The publisher asked Bastow’s friend the artist Roland Topor to write an short introduction to the book, most of which today reads as cringingly sexist and condescending: ‘“The most beautiful girl in the world can only give what she has,” states the popular saying, somewhat self-evident, more subtle than it seems when it comes to the disproportion between desire and its object. By definition, the most beautiful girl in the world has everything it takes to inspire desire, and gives pleasure by satisfying it.’
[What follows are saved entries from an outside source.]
Lemma itimerdecr_ok t d : timer_ok t -> 0 < d <= 1000000 -> 0 < us (it_value t) ->
  us (it_interval t) = 0 \/ d <= us (it_interval t) ->
  let '(t', r) := itimerdecr t d in
  it_interval t' = it_interval t /\ timer_ok t' /\
  ((d < us (it_value t) /\ r = 1 /\ us (it_value t') = us (it_value t) - d) \/
   (us (it_value t) <= d /\ r = 0 /\
    us (it_value t') = if us (it_interval t) =? 0 then 0
                       else us (it_interval t) - (d - us (it_value t)))).
Proof.
  intros Hok Hd Hv Hi. pose proof Hok as (Hni & Hnv & Hsi & Hsv). unfold itimerdecr.
  destruct (Z.ltb_spec (tv_usec (it_value t)) d) as [Hlt|Hge]; cbn [andb].
  - destruct (Z.eqb_spec (tv_sec (it_value t)) 0) as [H0|H0]; cbn [andb].
    + assert (us (it_value t) = tv_usec (it_value t)) as Hus by (unfold us; lia). rewrite Hus in *.
      destruct (itimer_expire_spec t (d - tv_usec (it_value t)) Hok H0) as (E1 & E2 & E3);
        [lia|lia|]. splits; auto. right. splits; auto. lia.
    + assert (timerisset (TV (tv_sec (it_value t) - 1) (tv_usec (it_value t) + 1000000 - d))
                = true \/ us (it_value t) = d) as Hcase.
      { destruct (Z.eq_dec (us (it_value t)) d); [by right|left].
        unfold normal, us in *. apply timerisset_spec; unfold normal, us; cbn; lia. }
      cbn [tv_sec tv_usec].
      destruct (timerisset _) eqn:Hset.
      * unfold timer_ok, normal, us in *. cbn in *.
        assert (d < tv_sec (it_value t) * 1000000 + tv_usec (it_value t)).
        { destruct (Z.eq_dec (tv_sec (it_value t)) 1), (Z.eq_dec (tv_usec (it_value t) + 1000000) d);
            try lia.
          exfalso. unfold timerisset in Hset. cbn in Hset.
          destruct (Z.eqb_spec (tv_sec (it_value t) - 1) 0); [|lia].
          destruct (Z.eqb_spec (tv_usec (it_value t) + 1000000 - d) 0); [done|lia]. }
        splits; auto; try lia; left; splits; auto; lia.
      * destruct Hcase as [|Heq]; [done|].
        set (t1 := ITV (it_interval t) _).
        assert (timer_ok t1 /\ tv_sec (it_value t1) = 0) as [Hok1 H01].
        { unfold timer_ok, normal, us, t1 in *. cbn. lia. }
        destruct (itimer_expire_spec t1 0 Hok1 H01) as (E1 & E2 & E3); [lia| |].
        { cbn. destruct Hi; [by left|right; lia]. }
        splits; auto. right. splits; auto; [lia|]. rewrite E3. cbn. bcase; lia.
  - cbn [tv_sec tv_usec]. destruct (timerisset _) eqn:Hset.
    + unfold timer_ok, normal, us in *. cbn in *. splits; auto; try lia. left.
      unfold timerisset in Hset. cbn in Hset.
      destruct (Z.eqb_spec (tv_sec (it_value t)) 0), (Z.eqb_spec (tv_usec (it_value t) - d) 0);
        try done; splits; auto; lia.
    + assert (us (it_value t) = d).
      { unfold timerisset, us in *. cbn in Hset.
        destruct (Z.eqb_spec (tv_sec (it_value t)) 0); [|done].
        destruct (Z.eqb_spec (tv_usec (it_value t) - d) 0); [lia|done]. }
      set (t1 := ITV (it_interval t) _).
      assert (timer_ok t1 /\ tv_sec (it_value t1) = 0) as [Hok1 H01].
      { unfold timer_ok, normal, us, t1 in *. cbn. lia. }
      destruct (itimer_expire_spec t1 0 Hok1 H01) as (E1 & E2 & E3); [lia| |].
      { cbn. destruct Hi; [by left|right; lia]. }
      splits; auto. right. splits; auto; [lia|]. rewrite E3. cbn. bcase; lia.
Qed.

(** [n] decrements of [d], counting the expirations. *)
Fixpoint decr_n (n : nat) (d : Z) (t : itimerval) : itimerval * Z :=
  match n with
  | O => (t, 0)
  | S n =>
      let '(t1, r) := itimerdecr t d in
      let '(t2, m) := decr_n n d t1 in
      (t2, m + if r =? 0 then 1 else 0)
  end.

Fixpoint advance_n (n : nat) (tick : Z) (c : skew) : skew :=
  match n with
  | O => c
  | S n => advance_n n tick (clock_advance tick c)
  end.

Lemma decr_n_ok d : forall n t, timer_ok t -> 0 < d <= 1000000 -> 0 < us (it_value t) ->
  d <= us (it_interval t) ->
  let '(t', m) := decr_n n d t in
  it_interval t' = it_interval t /\ timer_ok t' /\ 0 < us (it_value t') /\
  0 <= m <= Z.of_nat n /\
  us (it_value t') = us (it_value t) + m * us (it_interval t) - Z.of_nat n * d.
Proof.
  induction n as [|n IH]; intros t Hok Hd Hv Hi.
  - cbn. splits; auto; lia.
  - cbn [decr_n]. pose proof (itimerdecr_ok t d Hok Hd Hv (or_intror Hi)) as H1.
    destruct (itimerdecr t d) as [t1 r]. destruct H1 as (E1 & Hok1 & Hc).
    rewrite <- E1 in *.
    assert (0 < us (it_value t1) /\ exists k, k = (if r =? 0 then 1 else 0) /\ 0 <= k <= 1 /\
      us (it_value t1) = us (it_value t) + k * us (it_interval t1) - d) as (Hv1 & k & Hk & Hk' & Hus).
    { destruct Hc as [(? & -> & ?)|(? & -> & H2)]; cbn.
      - split; [lia|]. exists 0. splits; auto; lia.
      - destruct (Z.eqb_spec (us (it_interval t1)) 0); [lia|].
        split; [lia|]. exists 1. splits; auto; lia. }
    specialize (IH t1 Hok1 Hd Hv1 Hi). destruct (decr_n n d t1) as [t2 m].
    destruct IH as (E2 & Hok2 & Hv2 & Hm & Hus2). rewrite <- Hk. splits; auto; lia.
Qed.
Yet there is a more subtle and honest analysis later in Topor’s introduction, where he writes:
In the 1960s eroticism became a kind of cliché, a sophisticated product of low-end marketing. We saw the proliferation of a whole post-surrealist bazaar, cluttered with garter belts and cheap fantasy. The fetishism of high-heeled pumps and sadomasochistic sex-shop accessories had, without our noticing, replaced the elementary truth of bodies. Eroticism had been reduced to a photographer’s gimmick for speciality magazines, and the famous sexual revolution has primarily served to sell films and paper to the general public, too miserable to be demanding, too consumerist to differentiate.
Michael Bastow’s pastel technique has been refined over the years, to the point of becoming prodigiously complex, but his mastery of execution never distracts him from the initial wonder of discovery of the naked female human body. And he has found his own way of engaging with it. What in the hands of many painters is a certain power over the model’s body, is rather different in Bastow’s work. He ceases to be a privileged voyeur, an impassive onlooker, a stubborn creator obsessed with creating a masterpiece. In many ways he is the eternal loser in the close combat he engages in with his subjects. The imaginary space where he believed he had imprisoned them also sucks him in. They have plenty of time to take revenge, to punish him for having looked at them.
I believe that Michael Bastow masterfully visualises the torment of an artist who seeks, thinks about, and expresses, the reality and true beauty of eroticism.